This is part 2, continued from Vaccines
There are two main concerns about the safety of vaccines: the MMR vaccine, and the preservative thimerosal.
MMR
For years, there has been some controversy surrounding the MMR vaccine. Responsible parents don’t want to hurt their kids, so if the vaccine causes health problems, we don’t want to subject our kids to it.
In 1998, a respected medical journal, The Lancet, published a paper suggesting a possible link between the MMR vaccine and autism. Then in 2004, The Lancet published a retraction by ten of the paper’s thirteen authors – a retraction because those authors wanted to make it clear that there was not evidence that the vaccine was unsafe and people were misinterpreting the small study’s write-up.
In 2010, the entire paper was retracted. It simply is not true that the MMR vaccine causes autism. Both the “research” and paper were fraudulent. For some truly shocking information, read How the case against the MMR vaccine was fixed and Wakefield’s article linking MMR vaccine and autism was fraudulent.
The MMR vaccine, like any medication, can have side effects.
- 1 in 6 kids get a temporary fever
- 1 in 20 will get a temporary mild rash
- on rare occasions, kids will experience mild swelling of the neck/cheeks about a week after getting the vaccine
- 1 in 3000 kids will have seizures due to fever (vs. 3-6 in the same sized group who will die from the disease)

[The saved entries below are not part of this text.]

(* ===== verification/Tzif.v ===== *)
(** Time zones (modules/punchline/include/archivum/punchline/tzif.h,
    modules/punchline/src/tzif.cpp): the reader of compiled IANA zones and of
    the POSIX rule in their footer, and the offset in force at an instant.

    Strings and files are byte lists; a [Cursor] is what is left of its
    string, and [peek] at the end is the character zero, as in the code.
    Instants are integers: the 64-bit sums of the code are exact for instants
    below 2^62.  [int] accumulators wrap ([to_int]); the code's overflow there
    is undefined, so a theorem about a number asks that it has fewer than ten
    digits.  The embedded database is generated at build time and is an
    argument of [zone]. *)

From stdpp Require Import base numbers list strings sorting.
From S2P Require Import Prelude Bytes Types LocalTime.
Open Scope Z_scope.

Module Tz.

Record LocalTimeType := mkType { utoff : Z; is_dst : bool; abbrev : Bytes }.

Inductive RuleKind := MonthWeekDay | JulianNoLeap | JulianZeroBased.
#[export] Instance RuleKind_eq_dec : EqDecision RuleKind.
Proof. solve_decision. Defined.
Record RuleDate := mkRule { kind : RuleKind; month : Z; week : Z; weekday : Z; day : Z; time : Z }.
Definition no_rule : RuleDate := mkRule MonthWeekDay 0 0 0 0 7200.

Record PosixRule := mkPosix { std : LocalTimeType; dst : option LocalTimeType; start : RuleDate; end_ : RuleDate }.

Record Zone := mkZone {
  version_ : Z;
  transition_times_ : list Z;
  transition_types_ : list nat;
  types_ : list LocalTimeType;
  footer_ : option PosixRule
}.

Record Local := mkLocal { offset : Z; l_dst : bool; l_abbrev : Bytes }.
#[export] Instance Local_eq_dec : EqDecision Local.
Proof. solve_decision. Defined.
Record Transition := mkTransition { at_ : Z; after : Local }.

(** * Numbers *)

Definition be32 (p : Bytes) (i : nat) : Z :=
  Z.lor (Z.lor (Z.lor (Z.shiftl (byte_at p i) 24) (Z.shiftl (byte_at p (i + 1)) 16)) (Z.shiftl (byte_at p (i + 2)) 8))
        (byte_at p (i + 3)).
Definition be64 (p : Bytes) (i : nat) : Z := i64_of_u64 (Z.lor (Z.shiftl (be32 p i) 32) (be32 p (i + 4))).

Record Header := mkHeader {
  version : Z;
  isutcnt : nat;
  isstdcnt : nat;
  leapcnt : nat;
  timecnt : nat;
  typecnt : nat;
  charcnt : nat
}.

Definition tzif_magic : Bytes := [84; 90; 105; 102].
Definition header_version (v : Z) : Result Z :=
  if v =? 0 then Ret 1
  else if (50 <=? v) && (v <=? 57) then Ret (v - 48)
  else corrupt "TZif: unknown version byte".
Definition read_header (d : Bytes) (at_ : nat) : Result Header :=
  if (length d <? at_ + 44)%nat then corrupt "TZif: truncated header"
  else if negb (bool_decide (sub at_ 4 d = tzif_magic)) then corrupt "TZif: bad magic"
  else
    let? v := header_version (byte_at d (at_ + 4)) in
    let count i := Z.to_nat (be32 d (at_ + i)) in
    let h := mkHeader v (count 20%nat) (count 24%nat) (count 28%nat) (count 32%nat) (count 36%nat) (count 40%nat) in
    if (be32 d (at_ + 36) =? 0) || (256 <? be32 d (at_ + 36)) || (2 ^ 20 <? be32 d (at_ + 32))
       || (2 ^ 16 <? be32 d (at_ + 40)) || (2 ^ 16 <? be32 d (at_ + 28))
    then corrupt "TZif: implausible counts"
    else if negb (be32 d (at_ + 24) =? 0) && negb (be32 d (at_ + 24) =? be32 d (at_ + 36)) then corrupt "TZif: isstdcnt"
    else if negb (be32 d (at_ + 20) =? 0) && negb (be32 d (at_ + 20) =? be32 d (at_ + 36)) then corrupt "TZif: isutcnt"
    else Ret h.

Definition block_size (h : Header) (time_size : nat) : nat :=
  timecnt h * time_size + timecnt h + typecnt h * 6 + charcnt h + leapcnt h * (time_size + 4) + isstdcnt h + isutcnt h.

(** The calendar helpers of tzif.cpp are copies of those of localtime.cpp. *)
Definition tz_days_from_civil (y m d : Z) : Z := days_from_civil y m d.
Definition weekday_of (days : Z) : Z := weekday_of_day days.
Definition tz_leap (y : Z) : bool := leap y.
Definition year_of_instant (instant : Z) : Z :=
  let z := (if 0 <=? instant then instant else instant - 86399) `quot` 86400 + 719468 in
  let era := (if 0 <=? z then z else z - 146096) `quot` 146097 in
  let doe := z - era * 146097 in
  let yoe := (doe - doe `quot` 1460 + doe `quot` 36524 - doe `quot` 146096) `quot` 365 in
  let doy := doe - (365 * yoe + yoe `quot` 4 - yoe `quot` 100) in
  let mp := (5 * doy + 2) `quot` 153 in
  let m := mp + (if mp <? 10 then 3 else -9) in
  to_int (yoe + era * 400 + (if m <=? 2 then 1 else 0)).

(** * The POSIX TZ string *)

Definition peek (c : Bytes) : Z := match c with [] => 0 | b :: _ => b end.
Definition done (c : Bytes) : bool := match c with [] => true | _ => false end.
Definition CM (A : Type) : Type := M Bytes A.
Definition peekM : CM Z := fun c => (Ret (peek c), c).
Definition doneM : CM bool := fun c => (Ret (done c), c).
(** [++c.i] *)
Definition advance : CM unit := fun c => (Ret tt, tl c).

Fixpoint take_while (p : Z -> bool) (c : Bytes) : Bytes * Bytes :=
  match c with
  | [] => ([], [])
  | b :: c' => if p b then let '(l, r) := take_while p c' in (b :: l, r) else ([], c)
  end.
Definition is_letter (b : Z) : bool := ((65 <=? b) && (b <=? 90)) || ((97 <=? b) && (b <=? 122)).
Definition is_digit (b : Z) : bool := (48 <=? b) && (b <=? 57).

Definition parse_name : CM Bytes :=
  let! name := (fun c =>
    if peek c =? 60 then
      let '(name, c) := take_while (fun b => negb (b =? 62)) (tl c) in
      if negb (peek c =? 62) then (corrupt "TZ string: unterminated <name>", c) else (Ret name, tl c)
    else let '(name, c) := take_while is_letter c in (Ret name, c)) in
  if (length name <? 3)%nat then lift (corrupt "TZ string: name shorter than three characters") else ret name.

(** The lambda [number]: [None] when there is no digit. *)
Definition number : CM (option Z) := fun c =>
  if negb (is_digit (peek c)) then (Ret None, c)
  else let '(ds, c) := take_while is_digit c in (Ret (Some (fold_left (fun out b => to_int (out * 10 + (b - 48))) ds 0)), c).

Definition number_or (what : string) : CM Z :=
  let! n := number in
  match n with Some n => ret n | None => lift (corrupt what) end.
Definition parse_hms (max_hours : Z) : CM Z :=
  let! p := peekM in
  let! sign := (if p =? 43 then do! advance in ret 1 else if p =? 45 then do! advance in ret (-1) else ret 1) in
  let! h := number_or "TZ string: expected hours" in
  let! p := peekM in
  let! (m, s) :=
    (if p =? 58 then
       do! advance in
       let! m := number_or "TZ string: expected minutes" in
       let! p := peekM in
       if p =? 58 then
         do! advance in
         let! s := number_or "TZ string: expected seconds" in
         ret (m, s)
       else ret (m, 0)
     else ret (0, 0)) in
  if (max_hours <? h) || (59 <? m) || (59 <? s) then lift (corrupt "TZ string: time out of range")
  else ret (sign * (h * 3600 + m * 60 + s)).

- some people have joint pain due to the vaccine; it is temporary
- 1 in 30,000 people have a temporary low platelet count due to the vaccine
- Less than one in a million people vaccinated experience a severe allergic reaction due to the vaccine
The alternative is much scarier. Survivors blind, fighting pneumonia, maybe sterile; hundreds of thousands of children dead.
Thimerosal
The MMR vaccine isn’t the only safety question regarding childhood immunizations. The other big issue is that of preservatives, mainly thimerosal.
Obviously it doesn’t help to prevent a given disease (diphtheria, for example), only to have the patient die of a different infection because the medicine was contaminated. If a doctor’s office has a vial that holds twenty doses, then twenty different times a needle will be inserted into the vial and a dose drawn out. In a perfect world, this would always remain sterile; here in the real world, as a safeguard to keep fungi and bacteria from growing in vaccines, small amounts of an antiseptic/preservative were added.
When very few vaccines were available, this wasn’t a significant problem because kids got very little of that preservative. As more and more vaccines became available, the amount of preservative given to young children increased. People became concerned that the accumulated doses might be harmful. The evidence appears to say no, but to err on the side of caution, pharmaceutical companies were asked to stop using this preservative. Some vaccines contain only trace amounts, others have none. For those vaccines that still contain small amounts of this preservative, patients can specifically request thimerosal-free vaccines (single-dose vials as opposed to multi-dose vials).
A look at the data on individual vaccines shows that the vaccines are much safer than the diseases.
- Hib
- Hepatitis A - my two oldest have had this vaccine, the younger ones have not
- Hepatitis B
- Chickenpox - since I’ve never had chickenpox, I made sure my kids got this vaccine
- Pneumococcal
- Meningococcal
- Rubella (German Measles) – part of the MMR vaccine
- Mumps - I remember having mumps as a child, and am happy to spare my kids the experience
- Measles
- HPV - no matter how confident I am in my kids’ ability to make good choices, there are no guarantees that a person’s future spouse will have always made good choices
- Diphtheria
- Pertussis
- Tetanus
- Rotavirus - this is new; none of my kids have had this vaccine
For more information:
- Ileal-lymphoid-nodular hyperplasia, non-specific colitis, and pervasive developmental disorder in children
- Retraction of an Interpretation
Written for a friend who asked my opinion on vaccines.
Possibly one more vaccine post in the works, but that’s not going to be the focus of this blog.